RECORDS PROVIDED below:
(** * AFUZZ: a shallow embedding of [afuzz.py] and its specification

    The script substitutes every line of a wordlist for the placeholder
    ['@'] of a URL template, issues one HTTP GET per line, and records the
    URLs that answered 200 in a log file.  The embedding follows the
    source function by function:

    - Python [str] values are lists of Unicode code points ([N]);
    - the file system, the terminal and the network are an explicit
      [world] that every statement transforms;
    - [sys.exit], uncaught exceptions and normal return are the three
      constructors of [result];
    - the network is an oracle assigning a [response] to every probe, and
      the completion order of the concurrent tasks is an oracle as well;
    - [urlparse], a library function, is a parameter.

    The script is embedded twice.  The first embedding is the script
    where the terminal, the keyboard and an open handle do what they are
    asked: paths are flat names, so a path that names nothing can always
    be created; [print], [write] on an open handle and [input] do not
    fail; a file holds text, so decoding does not fail either.  Opening a
    file does fail where Python makes it fail on the nodes the script
    itself tells apart with [os.path.isfile] and [os.path.exists]:
    directories, and files without the permission.  The properties of
    the requests, of the strings, of the gates and of the truncation are
    stated on it.

    The second embedding, [Faults], lets each of these calls raise and
    keeps the locals of the fuzzing functions in the state, so that the
    [try] of [sync_fuzz], which covers [print] and [write], and the loop
    of [async_fuzz], which has none, behave as written.  The two
    embeddings coincide when nothing fails
    ([sound_run_is_the_plain_run]).  The properties of the count, of the
    endings of the process and of the two modes compared are stated on
    the second.  *)

From stdpp Require Import gmap list numbers strings.

Local Open Scope N_scope.

(** ** Python strings *)

Module PyStr.

(** A [str] is a sequence of code points. *)
Abbreviation str := (list N).

(** A literal of the source text, as code points. *)
Definition lit (s : string) : str :=
  map Ascii.N_of_ascii (String.list_ascii_of_string s).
End of RECORDS PROVIDED.
TASK DESCRIPTION:
The answer should be an exact reproduction of all the entries.

RESULT FOR THIS TASK:
(** * AFUZZ: a shallow embedding of [afuzz.py] and its specification

    The script substitutes every line of a wordlist for the placeholder
    ['@'] of a URL template, issues one HTTP GET per line, and records the
    URLs that answered 200 in a log file.  The embedding follows the
    source function by function:

    - Python [str] values are lists of Unicode code points ([N]);
    - the file system, the terminal and the network are an explicit
      [world] that every statement transforms;
    - [sys.exit], uncaught exceptions and normal return are the three
      constructors of [result];
    - the network is an oracle assigning a [response] to every probe, and
      the completion order of the concurrent tasks is an oracle as well;
    - [urlparse], a library function, is a parameter.

    The script is embedded twice.  The first embedding is the script
    where the terminal, the keyboard and an open handle do what they are
    asked: paths are flat names, so a path that names nothing can always
    be created; [print], [write] on an open handle and [input] do not
    fail; a file holds text, so decoding does not fail either.  Opening a
    file does fail where Python makes it fail on the nodes the script
    itself tells apart with [os.path.isfile] and [os.path.exists]:
    directories, and files without the permission.  The properties of
    the requests, of the strings, of the gates and of the truncation are
    stated on it.

    The second embedding, [Faults], lets each of these calls raise and
    keeps the locals of the fuzzing functions in the state, so that the
    [try] of [sync_fuzz], which covers [print] and [write], and the loop
    of [async_fuzz], which has none, behave as written.  The two
    embeddings coincide when nothing fails
    ([sound_run_is_the_plain_run]).  The properties of the count, of the
    endings of the process and of the two modes compared are stated on
    the second.  *)

From stdpp Require Import gmap list numbers strings.

Local Open Scope N_scope.

(** ** Python strings *)

Module PyStr.

(** A [str] is a sequence of code points. *)
Abbreviation str := (list N).

(** A literal of the source text, as code points. *)
Definition lit (s : string) : str :=
  map Ascii.N_of_ascii (String.list_ascii_of_string s).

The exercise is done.